- [ACTIVITY]: Word for word, repeat each of the records below.

- [MATERIAL FOR THIS EXERCISE]:
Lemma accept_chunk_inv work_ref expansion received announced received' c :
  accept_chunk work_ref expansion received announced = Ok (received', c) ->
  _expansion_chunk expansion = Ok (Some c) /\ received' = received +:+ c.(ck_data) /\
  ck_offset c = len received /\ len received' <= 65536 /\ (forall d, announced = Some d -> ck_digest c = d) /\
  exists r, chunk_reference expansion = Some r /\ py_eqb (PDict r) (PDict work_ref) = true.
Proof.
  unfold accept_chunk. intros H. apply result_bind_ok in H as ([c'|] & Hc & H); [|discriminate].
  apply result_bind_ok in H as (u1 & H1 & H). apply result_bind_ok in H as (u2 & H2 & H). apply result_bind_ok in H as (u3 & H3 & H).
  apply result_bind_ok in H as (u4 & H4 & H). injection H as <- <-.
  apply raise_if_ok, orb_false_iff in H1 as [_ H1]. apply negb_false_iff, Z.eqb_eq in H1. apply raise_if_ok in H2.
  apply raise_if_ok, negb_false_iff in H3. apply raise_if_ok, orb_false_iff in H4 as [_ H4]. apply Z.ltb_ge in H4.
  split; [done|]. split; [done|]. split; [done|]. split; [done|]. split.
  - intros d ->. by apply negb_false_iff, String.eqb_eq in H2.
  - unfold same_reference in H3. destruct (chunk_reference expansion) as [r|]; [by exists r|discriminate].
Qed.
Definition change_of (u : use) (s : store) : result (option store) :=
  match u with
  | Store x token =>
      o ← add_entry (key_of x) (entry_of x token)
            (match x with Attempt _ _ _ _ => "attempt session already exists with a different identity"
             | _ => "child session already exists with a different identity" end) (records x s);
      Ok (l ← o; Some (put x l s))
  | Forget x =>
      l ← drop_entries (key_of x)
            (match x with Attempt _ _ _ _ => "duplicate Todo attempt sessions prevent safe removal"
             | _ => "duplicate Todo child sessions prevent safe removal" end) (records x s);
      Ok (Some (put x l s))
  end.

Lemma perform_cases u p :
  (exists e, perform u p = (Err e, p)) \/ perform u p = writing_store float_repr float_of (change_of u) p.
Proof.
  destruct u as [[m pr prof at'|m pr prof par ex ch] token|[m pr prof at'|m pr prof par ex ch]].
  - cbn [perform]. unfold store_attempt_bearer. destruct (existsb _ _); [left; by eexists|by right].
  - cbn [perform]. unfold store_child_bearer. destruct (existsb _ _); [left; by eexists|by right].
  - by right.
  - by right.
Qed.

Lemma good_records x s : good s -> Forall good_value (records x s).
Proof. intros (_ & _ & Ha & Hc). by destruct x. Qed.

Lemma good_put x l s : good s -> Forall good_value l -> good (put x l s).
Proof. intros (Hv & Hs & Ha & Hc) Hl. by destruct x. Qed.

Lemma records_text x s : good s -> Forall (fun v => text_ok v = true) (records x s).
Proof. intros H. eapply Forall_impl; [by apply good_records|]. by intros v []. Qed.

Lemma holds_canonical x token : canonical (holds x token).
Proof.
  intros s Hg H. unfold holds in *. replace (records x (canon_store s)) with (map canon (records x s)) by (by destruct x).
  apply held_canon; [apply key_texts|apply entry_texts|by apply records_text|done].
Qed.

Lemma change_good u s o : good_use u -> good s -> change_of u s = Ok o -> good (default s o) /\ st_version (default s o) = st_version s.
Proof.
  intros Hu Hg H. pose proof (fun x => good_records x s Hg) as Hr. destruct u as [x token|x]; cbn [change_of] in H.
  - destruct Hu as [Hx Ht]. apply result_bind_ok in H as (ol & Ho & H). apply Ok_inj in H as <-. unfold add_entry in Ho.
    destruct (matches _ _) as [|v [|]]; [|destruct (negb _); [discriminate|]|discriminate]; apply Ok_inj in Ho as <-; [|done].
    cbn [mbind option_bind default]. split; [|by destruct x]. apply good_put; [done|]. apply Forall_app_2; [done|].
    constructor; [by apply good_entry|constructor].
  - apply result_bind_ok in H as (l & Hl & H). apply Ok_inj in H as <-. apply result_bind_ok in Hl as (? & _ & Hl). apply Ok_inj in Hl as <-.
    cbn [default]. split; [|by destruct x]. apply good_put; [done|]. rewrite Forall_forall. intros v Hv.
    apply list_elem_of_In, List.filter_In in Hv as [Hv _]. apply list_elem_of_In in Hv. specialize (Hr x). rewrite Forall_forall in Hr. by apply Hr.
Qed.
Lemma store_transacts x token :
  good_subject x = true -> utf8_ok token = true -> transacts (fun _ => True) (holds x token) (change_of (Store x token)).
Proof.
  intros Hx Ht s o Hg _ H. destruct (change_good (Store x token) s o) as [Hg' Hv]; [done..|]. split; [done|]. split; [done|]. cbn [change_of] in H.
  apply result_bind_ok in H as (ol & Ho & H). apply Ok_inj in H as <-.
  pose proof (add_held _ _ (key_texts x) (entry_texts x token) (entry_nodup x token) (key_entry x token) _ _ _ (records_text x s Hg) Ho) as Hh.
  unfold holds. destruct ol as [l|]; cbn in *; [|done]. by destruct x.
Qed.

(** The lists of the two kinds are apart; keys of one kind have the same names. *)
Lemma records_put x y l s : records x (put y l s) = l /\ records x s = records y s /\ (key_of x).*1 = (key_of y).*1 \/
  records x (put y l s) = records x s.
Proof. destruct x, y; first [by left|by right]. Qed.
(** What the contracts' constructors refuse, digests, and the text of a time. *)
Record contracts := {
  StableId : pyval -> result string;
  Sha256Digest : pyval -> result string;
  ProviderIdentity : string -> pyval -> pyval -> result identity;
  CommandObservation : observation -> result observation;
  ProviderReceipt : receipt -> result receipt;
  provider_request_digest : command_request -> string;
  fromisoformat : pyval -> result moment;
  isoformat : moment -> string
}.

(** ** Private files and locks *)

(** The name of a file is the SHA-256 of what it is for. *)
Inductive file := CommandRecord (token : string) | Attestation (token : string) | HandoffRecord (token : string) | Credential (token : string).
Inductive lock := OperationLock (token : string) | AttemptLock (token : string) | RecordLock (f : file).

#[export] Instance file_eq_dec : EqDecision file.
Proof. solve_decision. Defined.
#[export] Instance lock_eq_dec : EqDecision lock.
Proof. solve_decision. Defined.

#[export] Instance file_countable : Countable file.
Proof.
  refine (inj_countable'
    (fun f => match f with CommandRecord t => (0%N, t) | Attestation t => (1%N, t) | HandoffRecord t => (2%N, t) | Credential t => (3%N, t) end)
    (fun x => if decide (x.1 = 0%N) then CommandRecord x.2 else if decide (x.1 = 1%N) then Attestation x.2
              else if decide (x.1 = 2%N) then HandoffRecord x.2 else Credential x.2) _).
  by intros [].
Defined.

- [COMPLETED TASK]:
Lemma accept_chunk_inv work_ref expansion received announced received' c :
  accept_chunk work_ref expansion received announced = Ok (received', c) ->
  _expansion_chunk expansion = Ok (Some c) /\ received' = received +:+ c.(ck_data) /\
  ck_offset c = len received /\ len received' <= 65536 /\ (forall d, announced = Some d -> ck_digest c = d) /\
  exists r, chunk_reference expansion = Some r /\ py_eqb (PDict r) (PDict work_ref) = true.
Proof.
  unfold accept_chunk. intros H. apply result_bind_ok in H as ([c'|] & Hc & H); [|discriminate].
  apply result_bind_ok in H as (u1 & H1 & H). apply result_bind_ok in H as (u2 & H2 & H). apply result_bind_ok in H as (u3 & H3 & H).
  apply result_bind_ok in H as (u4 & H4 & H). injection H as <- <-.
  apply raise_if_ok, orb_false_iff in H1 as [_ H1]. apply negb_false_iff, Z.eqb_eq in H1. apply raise_if_ok in H2.
  apply raise_if_ok, negb_false_iff in H3. apply raise_if_ok, orb_false_iff in H4 as [_ H4]. apply Z.ltb_ge in H4.
  split; [done|]. split; [done|]. split; [done|]. split; [done|]. split.
  - intros d ->. by apply negb_false_iff, String.eqb_eq in H2.
  - unfold same_reference in H3. destruct (chunk_reference expansion) as [r|]; [by exists r|discriminate].
Qed.
Definition change_of (u : use) (s : store) : result (option store) :=
  match u with
  | Store x token =>
      o ← add_entry (key_of x) (entry_of x token)
            (match x with Attempt _ _ _ _ => "attempt session already exists with a different identity"
             | _ => "child session already exists with a different identity" end) (records x s);
      Ok (l ← o; Some (put x l s))
  | Forget x =>
      l ← drop_entries (key_of x)
            (match x with Attempt _ _ _ _ => "duplicate Todo attempt sessions prevent safe removal"
             | _ => "duplicate Todo child sessions prevent safe removal" end) (records x s);
      Ok (Some (put x l s))
  end.

Lemma perform_cases u p :
  (exists e, perform u p = (Err e, p)) \/ perform u p = writing_store float_repr float_of (change_of u) p.
Proof.
  destruct u as [[m pr prof at'|m pr prof par ex ch] token|[m pr prof at'|m pr prof par ex ch]].
  - cbn [perform]. unfold store_attempt_bearer. destruct (existsb _ _); [left; by eexists|by right].
  - cbn [perform]. unfold store_child_bearer. destruct (existsb _ _); [left; by eexists|by right].
  - by right.
  - by right.
Qed.

Lemma good_records x s : good s -> Forall good_value (records x s).
Proof. intros (_ & _ & Ha & Hc). by destruct x. Qed.

Lemma good_put x l s : good s -> Forall good_value l -> good (put x l s).
Proof. intros (Hv & Hs & Ha & Hc) Hl. by destruct x. Qed.

Lemma records_text x s : good s -> Forall (fun v => text_ok v = true) (records x s).
Proof. intros H. eapply Forall_impl; [by apply good_records|]. by intros v []. Qed.

Lemma holds_canonical x token : canonical (holds x token).
Proof.
  intros s Hg H. unfold holds in *. replace (records x (canon_store s)) with (map canon (records x s)) by (by destruct x).
  apply held_canon; [apply key_texts|apply entry_texts|by apply records_text|done].
Qed.

Lemma change_good u s o : good_use u -> good s -> change_of u s = Ok o -> good (default s o) /\ st_version (default s o) = st_version s.
Proof.
  intros Hu Hg H. pose proof (fun x => good_records x s Hg) as Hr. destruct u as [x token|x]; cbn [change_of] in H.
  - destruct Hu as [Hx Ht]. apply result_bind_ok in H as (ol & Ho & H). apply Ok_inj in H as <-. unfold add_entry in Ho.
    destruct (matches _ _) as [|v [|]]; [|destruct (negb _); [discriminate|]|discriminate]; apply Ok_inj in Ho as <-; [|done].
    cbn [mbind option_bind default]. split; [|by destruct x]. apply good_put; [done|]. apply Forall_app_2; [done|].
    constructor; [by apply good_entry|constructor].
  - apply result_bind_ok in H as (l & Hl & H). apply Ok_inj in H as <-. apply result_bind_ok in Hl as (? & _ & Hl). apply Ok_inj in Hl as <-.
    cbn [default]. split; [|by destruct x]. apply good_put; [done|]. rewrite Forall_forall. intros v Hv.
    apply list_elem_of_In, List.filter_In in Hv as [Hv _]. apply list_elem_of_In in Hv. specialize (Hr x). rewrite Forall_forall in Hr. by apply Hr.
Qed.
Lemma store_transacts x token :
  good_subject x = true -> utf8_ok token = true -> transacts (fun _ => True) (holds x token) (change_of (Store x token)).
Proof.
  intros Hx Ht s o Hg _ H. destruct (change_good (Store x token) s o) as [Hg' Hv]; [done..|]. split; [done|]. split; [done|]. cbn [change_of] in H.
  apply result_bind_ok in H as (ol & Ho & H). apply Ok_inj in H as <-.
  pose proof (add_held _ _ (key_texts x) (entry_texts x token) (entry_nodup x token) (key_entry x token) _ _ _ (records_text x s Hg) Ho) as Hh.
  unfold holds. destruct ol as [l|]; cbn in *; [|done]. by destruct x.
Qed.

(** The lists of the two kinds are apart; keys of one kind have the same names. *)
Lemma records_put x y l s : records x (put y l s) = l /\ records x s = records y s /\ (key_of x).*1 = (key_of y).*1 \/
  records x (put y l s) = records x s.
Proof. destruct x, y; first [by left|by right]. Qed.
(** What the contracts' constructors refuse, digests, and the text of a time. *)
Record contracts := {
  StableId : pyval -> result string;
  Sha256Digest : pyval -> result string;
  ProviderIdentity : string -> pyval -> pyval -> result identity;
  CommandObservation : observation -> result observation;
  ProviderReceipt : receipt -> result receipt;
  provider_request_digest : command_request -> string;
  fromisoformat : pyval -> result moment;
  isoformat : moment -> string
}.

(** ** Private files and locks *)

(** The name of a file is the SHA-256 of what it is for. *)
Inductive file := CommandRecord (token : string) | Attestation (token : string) | HandoffRecord (token : string) | Credential (token : string).
Inductive lock := OperationLock (token : string) | AttemptLock (token : string) | RecordLock (f : file).

#[export] Instance file_eq_dec : EqDecision file.
Proof. solve_decision. Defined.
#[export] Instance lock_eq_dec : EqDecision lock.
Proof. solve_decision. Defined.

#[export] Instance file_countable : Countable file.
Proof.
  refine (inj_countable'
    (fun f => match f with CommandRecord t => (0%N, t) | Attestation t => (1%N, t) | HandoffRecord t => (2%N, t) | Credential t => (3%N, t) end)
    (fun x => if decide (x.1 = 0%N) then CommandRecord x.2 else if decide (x.1 = 1%N) then Attestation x.2
              else if decide (x.1 = 2%N) then HandoffRecord x.2 else Credential x.2) _).
  by intros [].
Defined.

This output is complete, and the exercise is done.